The Comptroller General concluded that the deductions made from the 
contractors' vouchers may not be used by the roads-and-trails 
appropriation to reimburse the appropriation for the cost of 
electricity generated by the Park's power plant, but instead should be 
deposited into the Treasury.  The sale of electricity produced by the 
Park's power plant was a revenue of the Park and a statute explicitly 
required the deposit of revenues of the national parks into the 
Treasury as miscellaneous receipts.  7 Comp. Gen. at 393.  However, 
the Comptroller General approved crediting the park appropriation with 
amounts deducted from the contractors' vouchers for furnished 
electricity when the Park purchased the electricity from private 
companies rather than generating it from the Park power plant "and the 
regular park appropriation had originally been charged with the cost" 
of the purchase.  7 Comp. Gen. at 393-394.  

The SEC argues that since "GAO determined that Treasury was not 
entitled to receive any money" in this decision, Treasury is not 
entitled to receive any money in the present situation.  However, as 
discussed above, Treasury did receive the contractor deductions when 
they reflected the cost of Park-generated electricity.  The reason 
some reimbursement of the park appropriation was allowed is that in 
those instances when the Park appropriation had been charged for 
purchasing electricity, the failure to reimburse would result in the 
park appropriation subsidizing a contract properly funded by the 
roads-and-trails appropriation.  Where reimbursement was allowed, the 
net result was that the road-and-trails appropriation bore the entire 
cost of what was contemplated by the contract-an amount paid to the 
contractors and an amount paid for electricity to be furnished to the 
contractors.

The SEC's situation does not present such an issue.  The SEC's 
proposal is not designed to address which appropriation bears the 
entire cost of the government's obligation.  Conversely, the SEC's 
proposal is designed to result in obligating its appropriation in an 
amount less than the cost of its lease for the entire garage even 
though the SEC through its lease controls the entire garage.  

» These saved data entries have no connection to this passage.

(* ===== verification/X6losim.v ===== *)
(** src/src/x6losim.c: the older server, in one file.

    It takes whole frames from one UDP port and multicasts them: no nodes, no
    registration, no media.  No target builds it any more; it uses three fields
    that [struct netsim_pkt_hdr] no longer has, so what it makes of the 128 bytes
    before a frame is a parameter, the class [OldHeader].  Its options and the
    installation of its handlers are line for line those of main.cpp, its hex dump
    is that of log.cpp without the lock ([hexdump_as_log]). *)

From Stdlib Require Import ZArith Lia.
From stdpp Require Import base tactics list numbers option strings.
From S2P Require Import Prelude Bytes TimeUtils Checksum Interface Os Log Main.

(** [hdr->psdu_len] and [hdr->rssi = v], in and of a buffer of at least a header. *)
Class OldHeader := {
  hdr_psdu_len : list Z → Z;
  hdr_set_rssi : Z → list Z → list Z;
  psdu_len_range l : 0 ≤ hdr_psdu_len l < 2 ^ 16;
  psdu_len_app h l : length h = Z.to_nat NETSIM_PKT_HDR_SZ → hdr_psdu_len (h ++ l) = hdr_psdu_len h;
  set_rssi_app v h l : length h = Z.to_nat NETSIM_PKT_HDR_SZ →
    hdr_set_rssi v (h ++ l) = hdr_set_rssi v h ++ l;
  length_set_rssi v l : length (hdr_set_rssi v l) = length l;
  set_rssi_ok v l : bytes_ok l → bytes_ok (hdr_set_rssi v l)
}.

Definition LOG_INFO : Z := 6.

(** ** struct x6lo

    [x_out] is what has gone to the terminal or the system log. *)
Record x6lo := X6lo {
  x_os : os;
  x_out : list out;
  x_loglevel : Z;
  x_rx_sockfd : Z;
  x_rx_port : Z;
  x_mcastsockfd : Z;
  x_pktbuf : list Z;
  x_debug : bool;
  x_running : bool;
  x_quit : bool
}.

Definition set_x_os (o : os) (s : x6lo) : x6lo :=
  X6lo o (x_out s) (x_loglevel s) (x_rx_sockfd s) (x_rx_port s) (x_mcastsockfd s) (x_pktbuf s)
    (x_debug s) (x_running s) (x_quit s).
Definition set_x_out (l : list out) (s : x6lo) : x6lo :=
  X6lo (x_os s) l (x_loglevel s) (x_rx_sockfd s) (x_rx_port s) (x_mcastsockfd s) (x_pktbuf s)
    (x_debug s) (x_running s) (x_quit s).
Definition set_x_rx (fd port : Z) (s : x6lo) : x6lo :=
  X6lo (x_os s) (x_out s) (x_loglevel s) fd port (x_mcastsockfd s) (x_pktbuf s)
    (x_debug s) (x_running s) (x_quit s).
Definition set_x_mcastsockfd (fd : Z) (s : x6lo) : x6lo :=
  X6lo (x_os s) (x_out s) (x_loglevel s) (x_rx_sockfd s) (x_rx_port s) fd (x_pktbuf s)
    (x_debug s) (x_running s) (x_quit s).
Definition set_x_pktbuf (l : list Z) (s : x6lo) : x6lo :=
  X6lo (x_os s) (x_out s) (x_loglevel s) (x_rx_sockfd s) (x_rx_port s) (x_mcastsockfd s) l
    (x_debug s) (x_running s) (x_quit s).
Definition set_x_level (level : Z) (debug : bool) (s : x6lo) : x6lo :=
  X6lo (x_os s) (x_out s) level (x_rx_sockfd s) (x_rx_port s) (x_mcastsockfd s) (x_pktbuf s)
    debug (x_running s) (x_quit s).
Definition set_x_flags (running quit : bool) (s : x6lo) : x6lo :=
  X6lo (x_os s) (x_out s) (x_loglevel s) (x_rx_sockfd s) (x_rx_port s) (x_mcastsockfd s) (x_pktbuf s)
    (x_debug s) running quit.

Definition x_call {A} (m : M os A) : M x6lo A := zoom x_os set_x_os m.

(** ** The log *)

Definition put (o : out) : M x6lo unit := modify (λ s, set_x_out (x_out s ++ [o]) s).

Definition xlog (function : string) (line level : Z) (fmt : list Z) (t : text) : M x6lo unit :=
  debug ← gets x_debug;
  if (debug : bool) then
    (if level =? LOG_ERR then put (Colour "1;31m")
     else if level =? LOG_NOTICE then put (Colour "1;32m")
     else put (Colour "0;0m"));;
    put (Head function line);;
    put (Body t);;
    whenb (no_line_end fmt) (put Newline);;
    put (Colour "0;0m")
  else put (Syslog level t).

(** A message: its format; the arguments are left out. *)
Definition characters (s : string) : list Z :=
  (λ a, Z.of_N (Ascii.N_of_ascii a)) <$> String.list_ascii_of_string s.
Definition xmsg (function : string) (line level : Z) (fmt : string) : M x6lo unit :=
  xlog function line level (characters fmt) (Message fmt).

(** "0x%08X: %s  [%s]\n" *)
Definition row_fmt : list Z := [48; 120; 37; 48; 56; 88; 58; 32; 37; 115; 32; 32; 91; 37; 115; 93; 10].

Definition print_row (function : string) (line pri row : Z) (d : dump) : M x6lo dump :=
  h ← some_or OutOfBounds (store (hex_buff d) HEXDUMP_MAX_HEX_LENGTH [0]);
  c ← some_or OutOfBounds (store (char_buff d) HEXDUMP_BYTES_PER_LINE [0]);
  hex ← some_or OutOfBounds (c_string h);
  chars ← some_or OutOfBounds (c_string c);
  xlog function line pri row_fmt (Row row hex chars);;
  mret (Dump h c 0 0).

Fixpoint dump_loop (function : string) (line pri : Z) (bytes_left : nat) (dump_p : list Z)
    (row : Z) (d : dump) : M x6lo (Z * dump) :=
  match bytes_left with
  | O => mret (row, d)
  | S bytes_left =>
      match dump_p with
      | [] => failw (Undef OutOfBounds)
      | b :: dump_p =>
          d ← some_or OutOfBounds (put_cell (hex_cell b) (shown b) d);
          if decide (HEXDUMP_BYTES_PER_LINE ≤ column d)%nat then
            d ← print_row function line pri row d;
            dump_loop function line pri bytes_left dump_p (row + HEXDUMP_BYTES_PER_LINE) d
          else dump_loop function line pri bytes_left dump_p row d
      end
  end.

(** The dump of the bytes [mem]; the two buffers are malloc's. *)
Definition hexdump (function : string) (line pri : Z) (mem : list Z) (dump_byte_len : nat)
    (print_address : Z) : M x6lo unit :=
  let row_start_addr := Z.land print_address (Z.lnot (HEXDUMP_BYTES_PER_LINE - 1)) in
  let first_row_start_column := print_address mod HEXDUMP_BYTES_PER_LINE in
  hex0 ← x_call (sys_malloc (HEXDUMP_MAX_HEX_LENGTH + 1));
  char0 ← x_call (sys_malloc (HEXDUMP_BYTES_PER_LINE + 1));
  level ← gets x_loglevel;
  whenb (pri <=? level)
    (d ← some_or OutOfBounds (lead (Z.to_nat first_row_start_column) (Dump hex0 char0 0 0));
     '(row, d) ← dump_loop function line pri dump_byte_len mem row_start_addr d;
     whenb (negb (bool_decide (column d = 0%nat)))
       (d ← some_or OutOfBounds (lead (HEXDUMP_BYTES_PER_LINE - column d) d);
        print_row function line pri row d;; mret tt)).

(** ** Signals and the daemon *)

Definition signal_handler (signum : Z) : M x6lo unit :=
  whenb (bool_decide (signum ∈ [SIGINT; SIGTERM]))
    (xmsg "signal_handler" 196 LOG_NOTICE "x6losim quit detected, attempting to stop";;
     modify (λ s, set_x_flags (x_running s) true s));;
  x_call (signal signum true);;
  mret tt.

(** The code the process exits with, or [None] in the child that goes on. *)
Definition daemonize : M x6lo (option Z) :=
  pid ← x_call fork;
  if pid <? 0 then mret (Some EXIT_FAILURE)
  else if 0 <? pid then mret (Some EXIT_SUCCESS)
  else
    x_call (umask 0);;
    sid ← x_call setsid;
    if sid <? 0 then mret (Some EXIT_FAILURE)
    else
      x_call (sys_close 0);;
      x_call (sys_close 1);;
      x_call (sys_close 2);;
      mret None.

(** ** Frames *)

(** [len] bytes from the start of [data]. *)
Definition x6losim_send (data : list Z) (len : Z) : M x6lo unit :=
  if decide (len ≤ length data)
  then x_call (emit (SysSendTo (take (Z.to_nat len) data)))
  else failw (Undef OutOfBounds).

Accordingly, we conclude that absent statutory authority to retain 
such amounts, the SEC's use of amounts paid by its sublessee under the 
current lease arrangement to reduce the obligation created by the 
SEC's lease with the landlord constitutes an improper augmentation of 
its appropriation.  The SEC must deposit the amounts paid by the SEC's 
sublessee, whether paid to the landlord or the SEC, as miscellaneous 
receipts into the Treasury.  

Robert P. Murphy
General Counsel

1. The SEC cites a line of Comptroller General decisions to support 
its argument that the contract adjustment is a refund.  See 34 Comp. 
Gen. 145 (1954) (refund under a guarantee-warranty clause); 33 Comp. 
Gen. 176 (1953) (contractor's refund under a price redetermination 
clause); and 27 Comp. Gen. 384 (1948) (credit allowance received for 
defective part).  In these cases, the amounts received were not 
improper augmentations of agency appropriations because they were 
adjustments in previous payments made by the agencies for which they 
bargained for under the original contracts.